Diamond professionals use these four factors to describe and classify diamonds. Combined together, they help you to make an informed decision when it is time to purchase your actual diamond.
The Color Scale spreads from D (colorless) to Z (light yellow or brown). Truly colorless diamonds are very rare and as a result very expensive. Most diamonds used in jewelry are nearly colorless with tints of yellow or brown. Color grades are determined by comparing each diamond to a master set. Each letter grade represents a range of color and is a measure of how noticeable a color is.
The Clarity Scale extends from Flawless to I3. Diamonds form under extreme heat and pressure, and it is extremely rare to find a diamond that does not have any internal or external characteristics. These characteristics are a byproduct of its formation and help professionals separate natural diamonds from created diamonds, in addition to helping identify individual stones. Flawless stones are rare and are treasured for their rarity and beauty. Diamonds with very, very small inclusions are graded as VVS1 or VVS2. As you can guess, as the inclusions become larger and more numerous, the lower the grade and the less rare the diamond. Inclusions that can be seen with the naked eye are graded I1 to I3.

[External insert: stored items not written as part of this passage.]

(* ===== verification/OverlayPrices.v ===== *)
(** * [GetOverlayPrice] of [pkg/providers/instancetype/offering] and start-up helpers of [pkg/operator]

    When no other price is known for an instance type, the price of a NodeOverlay that is
    about the type alone counts; the overlays are listed at most every five minutes.
    [operator.go] discovers a few facts when the process starts.  The API server and AWS
    answer through arguments. *)
From S2P Require Import Prelude GoCache UnavailableOfferings AwsErrors ApiV1 Scheduling Kube Operations.

(** ** Prices of overlays *)

Definition LabelInstanceTypeStable := "node.kubernetes.io/instance-type".
Definition NodeSelectorOpIn := "In".

(** [v1alpha1.NodeOverlay]: whether it is valid, its weight, its price and its
    requirements. *)
Record NodeOverlay := {
  no_Validated : bool;
  no_Weight : Z;
  no_Price : option string;
  no_Requirements : list NodeSelectorRequirement;
}.
(** The prices, and when they expire; the zero time is long past. *)
Record OverlayPrices := { overlayPrices : gmap string float64; overlayPricesExpiry : option Z }.
Definition no_prices : OverlayPrices := {| overlayPrices := ∅; overlayPricesExpiry := None |}.

Section overlays.
Variable ParseFloat : string → option float64.
(** The feature gate, and whether there is a client. *)
Variables NodeOverlayGate hasClient : bool.

(** The instance types an overlay prices. *)
Definition priced_types (o : NodeOverlay) : option (list string * float64) :=
  if negb (no_Validated o) then None
  else price ← no_Price o;
       match no_Requirements o with
       | [r] =>
           if decide (nsr_Key r = LabelInstanceTypeStable ∧ nsr_Operator r = NodeSelectorOpIn)
           then overlayPrice ← ParseFloat price; Some (nsr_Values r, overlayPrice)
           else None
       | _ => None
       end.
Definition add_overlay (prices : gmap string float64) (o : NodeOverlay) : gmap string float64 :=
  match priced_types o with
  | Some (types, overlayPrice) => foldl (λ m t, <[t := overlayPrice]> m) prices types
  | None => prices
  end.
Definition prices_of (overlays : list NodeOverlay) : gmap string float64 := foldl add_overlay ∅ overlays.

Definition fresh (now : Z) (p : OverlayPrices) : bool :=
  match overlayPricesExpiry p with Some t => bool_decide (now < t) | None => false end.
(** A failure to list is logged. *)
Definition GetOverlayPrice (now : Z) (overlays : result kube_error (list NodeOverlay)) (instanceTypeName : string)
    (p : OverlayPrices) : OverlayPrices * option float64 :=
  if negb NodeOverlayGate || negb hasClient then (p, None)
  else if fresh now p then (p, overlayPrices p !! instanceTypeName)
  else match overlays with
       | Err _ => (p, None)
       | Ok overlays =>
           let prices := prices_of overlays in
           ({| overlayPrices := prices; overlayPricesExpiry := Some (now + OverlayPricedTypesTTL) |}, prices !! instanceTypeName)
       end.
Definition ResetOverlayPrices (p : OverlayPrices) : OverlayPrices := no_prices.

(** *** Properties *)

(** The listings of overlays the cache has been through, with their instants. *)
Inductive overlay_reach : list (Z * list NodeOverlay) → OverlayPrices → Prop :=
  | overlay_start : overlay_reach [] no_prices
  | overlay_asked H p now overlays name p' r :
      overlay_reach H p → GetOverlayPrice now overlays name p = (p', r) →
      overlay_reach (match overlays with Ok l => (now, l) :: H | Err _ => H end) p'
  | overlay_reset H p : overlay_reach H p → overlay_reach H (ResetOverlayPrices p).

Definition priced (l : list NodeOverlay) (name : string) (price : float64) : Prop :=
  ∃ o types, o ∈ l ∧ priced_types o = Some (types, price) ∧ name ∈ types.

Lemma foldl_insert_const (types : list string) (price : float64) (m : gmap string float64) name :
  foldl (λ m t, <[t := price]> m) m types !! name = if decide (name ∈ types) then Some price else m !! name.
Proof.
  induction types as [|t types IH] using rev_ind; [done|]. rewrite foldl_app. simpl.
  destruct (decide (t = name)) as [->|Hne].
  - rewrite lookup_insert_eq, decide_True; [done|]. apply elem_of_app. right. by left.
  - rewrite lookup_insert_ne, IH by done. apply decide_ext. rewrite elem_of_app, list_elem_of_singleton. naive_solver.
Qed.

(** The price of a type is that of the last overlay that prices it. *)
Lemma prices_of_last l name :
  prices_of l !! name = last (omap (λ o, '(types, price) ← priced_types o; if decide (name ∈ types) then Some price else None) l).
Proof.
  induction l as [|o l IH] using rev_ind; [done|]. unfold prices_of in *. rewrite foldl_app, omap_app. simpl.
  unfold add_overlay at 1. destruct (priced_types o) as [[types price]|]; simpl; [|by rewrite app_nil_r].
  rewrite foldl_insert_const. destruct (decide (name ∈ types)); [by rewrite last_snoc|by rewrite app_nil_r].
Qed.
Lemma prices_of_priced l name price : prices_of l !! name = Some price → priced l name price.
Proof.
  rewrite prices_of_last. intros Hl%last_Some_elem_of. apply list_elem_of_omap in Hl as (o & Ho & Hx).
  destruct (priced_types o) as [[types x]|] eqn:Ep; [|done]. simpl in Hx. case_decide; [|done]. injection Hx as ->.
  by exists o, types.
Qed.

Lemma overlay_reach_prices H p t :
  overlay_reach H p → overlayPricesExpiry p = Some t → ∃ l, (t - OverlayPricedTypesTTL, l) ∈ H ∧ overlayPrices p = prices_of l.
Proof.
  intros Hr. revert t. induction Hr as [|H p now overlays name p' r _ IH Hg|H p _ IH]; intros t; [done| |done].
  unfold GetOverlayPrice in Hg.
  assert (overlayPricesExpiry p = Some t → ∃ l, (t - OverlayPricedTypesTTL, l) ∈
    match overlays with Ok l => (now, l) :: H | Err _ => H end ∧ overlayPrices p = prices_of l) as Hkeep.
  { intros Ht. destruct (IH t Ht) as (l & Hl & Hp). exists l. split; [|done]. destruct overlays; [by right|done]. }
  destruct (negb _ || negb _); [by injection Hg as <- _|]. destruct (fresh now p); [by injection Hg as <- _|].
  destruct overlays as [l|e]; [|by injection Hg as <- _]. injection Hg as <- _. simpl. intros [= <-]. exists l.
  split; [|done]. replace (now + OverlayPricedTypesTTL - OverlayPricedTypesTTL) with now by lia. by left.
Qed.

(** A price is that of a valid overlay for the type alone, in a listing that is less than five
    minutes old. *)
Theorem GetOverlayPrice_recent H p p' now overlays name price :
  overlay_reach H p → GetOverlayPrice now overlays name p = (p', Some price) →
  NodeOverlayGate = true ∧ ∃ t l, (t, l) ∈ match overlays with Ok l => (now, l) :: H | Err _ => H end ∧
    now < t + OverlayPricedTypesTTL ∧ priced l name price.
Proof.
  intros Hr Hg. unfold GetOverlayPrice in Hg. destruct NodeOverlayGate; [|done]. split; [done|].
  destruct hasClient; [|done]. simpl in Hg. unfold fresh in Hg. destruct (overlayPricesExpiry p) as [t|] eqn:Et.
  - case_bool_decide as Hlt.
    + injection Hg as _ Hp. destruct (overlay_reach_prices _ _ _ Hr Et) as (l & Hl & Heq). exists (t - OverlayPricedTypesTTL), l.
      split; [destruct overlays; [by right|done]|]. split; [lia|]. rewrite Heq in Hp. by apply prices_of_priced.
    + destruct overlays as [l|e]; [|done]. injection Hg as _ Hp. exists now, l. split; [by left|].
      split; [unfold OverlayPricedTypesTTL, Minute, Second, Millisecond; lia|by apply prices_of_priced].
  - destruct overlays as [l|e]; [|done]. injection Hg as _ Hp. exists now, l. split; [by left|].
    split; [unfold OverlayPricedTypesTTL, Minute, Second, Millisecond; lia|by apply prices_of_priced].
Qed.
End overlays.

(** The weights of overlays do not count: of two overlays for a type the one listed last
    sets the price. *)
Definition w_overlay (weight : Z) (price : string) : NodeOverlay :=
  {| no_Validated := true; no_Weight := weight; no_Price := Some price;
     no_Requirements := [{| nsr_Key := LabelInstanceTypeStable; nsr_Operator := NodeSelectorOpIn; nsr_Values := ["m5.large"] |}] |}.
Definition w_parse_price (s : string) : option float64 := if decide (s = "1") then Some 1 else if decide (s = "2") then Some 2 else None.
Example overlay_weight_ignored :
  prices_of w_parse_price [w_overlay 10 "1"; w_overlay 0 "2"] !! "m5.large" = Some 2.
Proof. by vm_compute. Qed.

(** ** Start-up *)

Section startup.
(** The dry run of [DescribeInstanceTypes] fails with [DryRunOperation] when it is allowed. *)
Definition CheckEC2Connectivity (answer : option error) : option error :=
  match answer with
  | Some e => match asAPIError e with
              | Some a => if decide (ErrorCode a = "DryRunOperation") then None else Some e
              | None => Some e
              end
  | None => None
  end.
(** [None] is the panic on an endpoint that is nil. *)
Definition ResolveClusterEndpoint (o : Options) (DescribeCluster : string → result error (option string)) :
    option (result error string) :=
  if decide (ClusterEndpoint o ≠ "") then Some (Ok (ClusterEndpoint o))
  else match DescribeCluster (ClusterName o) with
       | Err e => Some (Err (wrap "failed to resolve cluster endpoint" e))
       | Ok (Some endpoint) => Some (Ok endpoint)
       | Ok None => None
       end.
(** The certificate is that of the REST client, loading its configuration, then its TLS
    configuration, may fail; base64 is an argument. *)
Definition GetCABundle (o : Options) (EncodeToString : string → string) (transport tls : option error) (CAData : string) :
    result error string :=
  if decide (ClusterCABundle o ≠ "") then Ok (ClusterCABundle o)
  else match transport, tls with
       | Some e, _ => Err (wrap "discovering caBundle, loading transport config" e)
       | None, Some e => Err (wrap "discovering caBundle, loading TLS config" e)
       | None, None => Ok (EncodeToString CAData)
       end.
(** The address of the service of the DNS; [ParseIP] may not parse it. *)
Definition KubeDNSIP {IP} (ParseIP : string → option IP) (service : option (result error string)) : result error IP :=
  match service with
  | None => Err (errorf "no K8s client provided")
  | Some (Err e) => Err e
  | Some (Ok clusterIP) => match ParseIP clusterIP with Some ip => Ok ip | None => Err (errorf "parsing cluster IP") end
  end.
(** The error of [DescribeCluster] is dropped, so there is no cluster to take the ARN of:
    [None] is the panic, also on an ARN that is nil. *)
Definition ValidateZonalShiftEnablement (DescribeCluster : result error (option string))
    (GetManagedResource : option string → option error) : option (result error string) :=
  match DescribeCluster with
  | Err _ => None
  | Ok clusterArn =>
      match GetManagedResource clusterArn with
      | Some e => Some (Err (wrap "cluster not registered to Zonal Shift" e))
      | None => Ok <$> clusterArn
      end
  end.
End startup.

(** The process panics on a nil cluster rather than with its message. *)
Example describe_cluster_error_panics e GetManagedResource : ValidateZonalShiftEnablement (Err e) GetManagedResource = None.
Proof. done. Qed.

The Cut Scale extends from Excellent to Poor. One of the greatest diamond's quality and beauty comes from a complex relationship with light. The way how light strikes the surface, the amount that enters the diamond, and how, and in what form light returns to the observer. Diamonds with fine proportions, symmetry, and polish optimize their interaction with light, and have increased brightness, fire, and scintillation. All of this rest in the hands of a skilful diamond cuter. When a diamond is cut to good proportions, light will reflect from one facet to another and disperse through the top of the stone, resulting in a display of brilliance and fire. Diamonds that are cut too deep or too shallow lose light that spills through the side or bottom. As a result, poorly cut stones will be less brilliant and less valuable, than well cut diamonds higher on the diamond scale.

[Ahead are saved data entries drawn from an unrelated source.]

Lemma malformed_cache_file_witness :
  let op := Ck12Subjects ck12 in
  let f := garbled_at 0 "[{'name': " in
  let w := world_with {[ cache_file op := f ]} in
  let young := at_time day (answering 200 (JList [JStr "math"])) in
  let old := at_time (30 * day) (answering 200 (JList [JStr "math"])) in
  json_loads (content f) = None /\
  files w !! cache_file op = Some f /\
  plain (cache_file op) = true /\
  now young - mtime f < ttl op * day /\
  ttl op * day <= now old - mtime f /\
  run op young w = (Raise JSONDecodeError, w) /\
  fst (run op old w) = fst (run op old (forget (cache_file op) w)) /\
  sent (snd (run op old w)) = [fetch_request op].
Proof.
  intros op f w young old.
  assert (Hl : json_loads (content f) = None) by reflexivity.
  assert (Hf : files w !! cache_file op = Some f) by apply one_file_lookup.
  assert (Hp : plain (cache_file op) = true) by reflexivity.
  assert (Hyoung : now young - mtime f < ttl op * day) by reflexivity.
  assert (Hage : ttl op * day <= now old - mtime f) by discriminate.
  split; [exact Hl|]. split; [exact Hf|]. split; [exact Hp|].
  split; [exact Hyoung|]. split; [exact Hage|].
  destruct (proj1 (malformed_cache_file_raises_unless_expired young w f Hl) op Hf Hp)
    as (Hraise & _).
  destruct (proj1 (malformed_cache_file_raises_unless_expired old w f Hl) op Hf Hp)
    as (_ & Hskip).
  destruct (Hskip Hage) as (Hr & _ & Hone).
  split; [exact (Hraise Hyoung)|]. split; [exact Hr|exact (Hone eq_refl)].
Defined.

(** ** The vocabulary client without a key *)

(** C7, as stated, fails: a lookup by a client without a key that finds
    a valid cache entry returns the entry, not the answer of the embedded
    dictionary.  The entry may have been written by a client with a key;
    and the client without a key makes such an entry itself: the word of
    the day is stored in [word_of_day.json], which is also the cache file
    of the word "of_day". *)
Lemma words_without_key_answers_from_the_cache :
  (let cache := WordsAPI.word_cache_file words_offline "serendipity" in
   let w := world_with {[ cache := dumped_at 0 serendipity_record ]} in
   let e := at_time day unreachable in
   WordsAPI.api_key words_offline = None /\
   WordsAPI.get_word_definition words_offline "serendipity" e w
     = (Ok serendipity_record, w) /\
   serendipity_record <> WordsAPI._get_basic_definition "serendipity") /\
  (let e1 := at_time 0 unreachable in
   let e2 := at_time hour unreachable in
   let w1 := snd (WordsAPI.get_word_of_the_day words_offline "serendipity" e1
                    (world_with ∅)) in
   WordsAPI.word_cache_file words_offline "of_day"
     = WordsAPI.word_of_day_cache_file words_offline /\
   WordsAPI.get_word_definition words_offline "of_day" e2 w1
     = (Ok (WordsAPI._get_basic_definition "serendipity"), w1) /\
   WordsAPI._get_basic_definition "serendipity"
     <> WordsAPI._get_basic_definition "of_day").
Proof.
  split.
  - intros cache w e. split; [reflexivity|]. split; [|vm_compute; discriminate].
    apply (run_hit (WordDefinition words_offline "serendipity") e w).
    + unfold w. rewrite one_file_valid; reflexivity.
    + unfold w. rewrite one_file_payload. reflexivity.
  - intros e1 e2 w1. split; [reflexivity|]. split; [|vm_compute; discriminate].
    assert (Hw1 : w1 = store (WordsAPI.word_of_day_cache_file words_offline)
                         (written e1 (WordsAPI._get_basic_definition "serendipity"))
                         (world_with ∅)).
    { unfold w1.
      rewrite (get_word_of_the_day_miss words_offline "serendipity" e1 _
                 (no_file_valid _ _ _)).
      pose proof (run_miss_offline (WordDefinition words_offline "serendipity") e1
                    (world_with ∅) (no_file_valid _ _ _) eq_refl eq_refl) as H.
      cbn [run] in H. now rewrite H. }
    rewrite Hw1.
    apply (run_hit (WordDefinition words_offline "of_day") e2).
    + apply (valid_entry_store _ e1 e2
               (WordsAPI.word_of_day_cache_file words_offline) 30); reflexivity.
    + apply (cached_payload_store _ e1
               (WordsAPI.word_of_day_cache_file words_offline)). exact simple_codec.
Qed.

Lemma words_without_key_witness :
  let w := world_with ∅ in
  let e := at_time 0 (answering 200 serendipity_record) in
  let later := at_time (40 * day) (answering 200 serendipity_record) in
  WordsAPI.get_word_definition words_offline "Happy" e w
    = (Ok (JDict [("word", JStr "happy");
                  ("results",
                   JList [JDict [("definition",
                                  JStr "feeling or showing pleasure or contentment")]])]),
       w) /\
  WordsAPI.get_word_definition words_offline "Zebra" e w
    = (Ok (JDict [("word", JStr "Zebra");
                  ("results",
                   JList [JDict [("definition",
                                  JStr "A word meaning related to Zebra")]])]),
       w) /\
  lookup_words words_offline [("Happy", e); ("serendipity", e); ("Happy", later)] w
    = ([Ok (WordsAPI._get_basic_definition "Happy");
        Ok (WordsAPI._get_basic_definition "serendipity");
        Ok (WordsAPI._get_basic_definition "Happy")], w).
Proof.
  intros w e later.
  destruct (words_without_key_never_goes_to_network "uploads/wordsapi" "Happy" e w)
    as (_ & _ & Hmiss & Hknown & _ & Hall & _).
  destruct (words_without_key_never_goes_to_network "uploads/wordsapi" "Zebra" e w)
    as (_ & _ & Hmiss' & _ & Hunknown & _).
  split; [|split].
  - rewrite <- (Hknown "happy" _ (or_introl eq_refl) eq_refl).
    exact (Hmiss (no_file_valid _ _ _) eq_refl).
  - pose proof (Hmiss' (no_file_valid _ _ _) eq_refl) as Hm.
    rewrite Hunknown in Hm; [exact Hm|].
    intros key meaning Hin.
    repeat (destruct Hin as [[= <- <-]|Hin]; [discriminate|]). destruct Hin.
  - apply (Hall eq_refl).
    repeat (apply Forall_cons; split; [reflexivity|]). apply Forall_nil_2.
Defined.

Diamonds are weighed in Carats. The origin of the word and weight unit was first used by ancient merchants in the Middle East approximately 500 B.C. The unit weight used for diamonds and other precious stones then was determined by the equal weight of the carob seed. The weight of a seed from the seed pod of the carob tree or locust bean tree was uniformly equivalent too one carat in weight or 200 milligrams. For diamonds less than one carat, each carat is divided into 100 points. Thus 0.75 ct. = 75 points = 3/4 ct., 0.50 ct. = 50 points = 1/2 ct.